I've always enjoyed the deals that can be obtained on e-Bay. One of these days, I'm going to find the time to completely clean out my basement of unwanted electronics and hardware. However, until that time I suppose I'll remain a buyer and not a seller.
Recently, I purchased a SCSI/USB scanner. I never thought I'd ever have a need for a scanner,but my head instructor at my dojang provided the funding. He asked me to scan some photos for a forthcoming site. Now that classes are done, I might actually have some time to fire up Drupal and get it done.
Well, during my last e-Bay, excursion I got into a frenzied bidding war with some unknown entity. It seemed that each time I placed a bid and refreshed the browser, that random bidder submit one with a 0.50 over mine. I played this game four times, as the starting bid blossomed from $15 to $65 bucks. At this time I said forget it, not worth that much. Then I started googling and discovered that there are actually bots setup by _clever_ sellers. They bid up the merchandise to inflated levels to entice e-Bay newbies to continue bidding. What usually happens is that bot bails out of the bidding at the last minute, and you get stuck with overpriced merchandise. It is pretty difficult for a human to cancel a bid. Hmm.. Why didn't I think of that?

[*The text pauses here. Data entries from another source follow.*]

Variable r : revision.
Variable encode : list Z -> string.
Hypothesis react_wf : forall o s, well_formed s -> well_formed (react r encode o s).

Lemma run_wf (os : list occurrence) (s : Sys) :
  well_formed s -> well_formed (run r encode os s).
Proof.
  revert s. induction os as [|o os IH]; intros s H; [exact H|].
  simpl. apply IH, react_wf, H.
Qed.

End Well_formed_runs.

(** X5.  Whatever happens to the service (any sequence of connects,
    disconnects, session events, decodings, ends of playback and captured
    blocks, in any revision), its references stay well formed: the input
    context is a 16 kHz context, the output context a 24 kHz one, the stream
    a microphone stream, the session a live session, the processor a script
    processor, and every pending or started source a buffer source. *)
Theorem references_well_formed (encode : list Z -> string) (os : list occurrence) (s : Sys) :
  well_formed s ->
  well_formed (run liveService_ts encode os s) /\
  well_formed (run part_000 encode os s) /\
  well_formed (run part_001 encode os s).
Proof.
  intros H. split; [|split]; apply run_wf; try exact H; intros o t.
  - apply LiveServiceTs_react_wf.
  - apply Part000_react_wf.
  - apply Part001_react_wf.
Qed.

(** ** More on the scheduler *)

Lemma fresh_handle_not_pending (s : Sys) :
  well_formed s -> length (objects (platform s)) ∉ sources (this s).
Proof.
  intros H Hin. apply (wf_sources s H) in Hin.
  apply lookup_lt_Some in Hin. lia.
Qed.

(** X6.  A chunk that is enqueued and then plays to its end leaves the
    pending set as it was before the chunk arrived: the [ended] listener
    removes exactly the source [playAudio] added. *)
Theorem enqueue_then_ended (failed : Sys -> Sys) (c : chunk) (s : Sys) :
  well_formed s ->
  is_Some (outputAudioContext (this s)) ->
  decoding (platform s) = [] ->
  let source := length (objects (platform s)) in
  source ∈ sources (this (enqueue failed c s)) /\
  sources (this (onended source (enqueue failed c s))) = sources (this s).
Proof.
  intros Hwf Hctx Hdec source.
  destruct (enqueue_step failed c s Hctx Hdec) as (_ & _ & _ & _ & Hsrc & _).
  pose proof (fresh_handle_not_pending s Hwf) as Hfresh. fold source in Hfresh.
  simpl. rewrite Hsrc. fold source. split; [set_unfold; tauto|].
  apply set_eq. intros x. set_unfold. split; [tauto|].
  intros Hx. split; [tauto|]. intros ->. contradiction.
Qed.

Lemma listening_wf : well_formed listening.
Proof.
  apply (run_wf liveService_ts chars (LiveServiceTs_react_wf chars)
           [Connect "Spanish"
              {| process_env_API_KEY := Some (Some "key");
                 window_process_env_API_KEY := None; failure := None |};
            Open] initial).
  apply well_formed_initial.
Qed.

Lemma references_well_formed_witness :
  well_formed
    (run part_000 chars
       [Connect "Spanish"
          {| process_env_API_KEY := Some (Some "key");
             window_process_env_API_KEY := None; failure := None |};
        Open; Message 1 (fragment input "Hel"); Decoded None; Disconnect]
       initial).
Proof.
  exact (proj1 (proj2 (references_well_formed chars _ initial well_formed_initial))).
Defined.

Lemma enqueue_then_ended_witness :
  sources (this (onended 6
                   (enqueue (fun s => s)
                      {| payload := "AAAA"; currentTime := 1; duration := 1 # 2 |}
                      listening))) = sources (this listening).
Proof.
  refine (proj2 (enqueue_then_ended (fun s => s)
                   {| payload := "AAAA"; currentTime := 1; duration := 1 # 2 |}
                   listening listening_wf _ _)).
  - vm_compute. eauto.
  - reflexivity.
Defined.

Section Overlapping.

Variable failed : Sys -> Sys.



End Overlapping.



(** X8.  A chunk whose [playAudio] call is made before [stopAllAudio] and
    whose decoding completes after it is not cancelled: it is started at
    time 0, that is at once, it is the only source of the pending set, and
    the timeline resumes from its duration. *)
Theorem decode_across_interruption (failed : Sys -> Sys) (now d : Q) (b : string) (s : Sys) :
  is_Some (outputAudioContext (this s)) ->
  decoding (platform s) = [] ->
  let s' := playAudio_resume failed (Some d) (stopAllAudio (playAudio_begin now b s)) in
  scheduled (platform s') =
    scheduled (platform s) ++ [(length (objects (platform s)), 0%Q)] /\
  sources (this s') = {[length (objects (platform s))]} /\
  nextStartTime (this s') = (0 + d)%Q.
Proof.
  intros [ctx Hctx] Hdec. unfold playAudio_begin. rewrite Hctx.
  unfold playAudio_resume. simpl. rewrite Hdec. simpl. rewrite Hctx. simpl.
  repeat split. apply set_eq. intros x. set_unfold. tauto.
Qed.

Lemma decode_across_interruption_witness :
  sources (this (playAudio_resume (fun s => s) (Some (1 # 2))
                   (stopAllAudio (playAudio_begin 3 "AAAA" playing)))) = {[8%nat]}.
Proof.
  refine (proj1 (proj2 (decode_across_interruption (fun s => s) 3 (1 # 2) "AAAA" playing _ _))).
  - vm_compute. eauto.
  - reflexivity.
Defined.

(** What a failed decoding does, whatever the revision's handler logs. *)
Lemma failed_decode_state (failed : Sys -> Sys) (now : Q) (b : string) (s : Sys) :
  (forall t, this (failed t) = this t /\ platform (failed t) = platform t) ->
  is_Some (outputAudioContext (this s)) ->
  decoding (platform s) = [] ->
  let s' := playAudio_resume failed None (playAudio_begin now b s) in
  this s' = set_nextStartTime (Qmax_js (nextStartTime (this s)) now) (this s) /\
  platform s' = platform s.
Proof.
  intros Hfailed [ctx Hctx] Hdec. unfold playAudio_begin. rewrite Hctx.
  unfold playAudio_resume. simpl. rewrite Hdec. simpl.
  match goal with |- context [failed ?t] => destruct (Hfailed t) as [-> ->] end.
  simpl. split; [reflexivity|].
  destruct (platform s). simpl in *. subst. reflexivity.
Qed.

When I learned of this, I immediately, thought about three card monte game. For those of you who don't know (ain't from the streets of NYC), three-card monte is a famous hustle. Basically, you've got to guess which of the three cards will appear after the hustler, err I mean cards holder finishes moving the cards on the cardboard, err I mean table. Not too hard huh? Well, there is usually always one person who wins. So you get excited and you come in and all of a sudden you start losing.
I almost got caught out there. Who knows how high the bid would have become?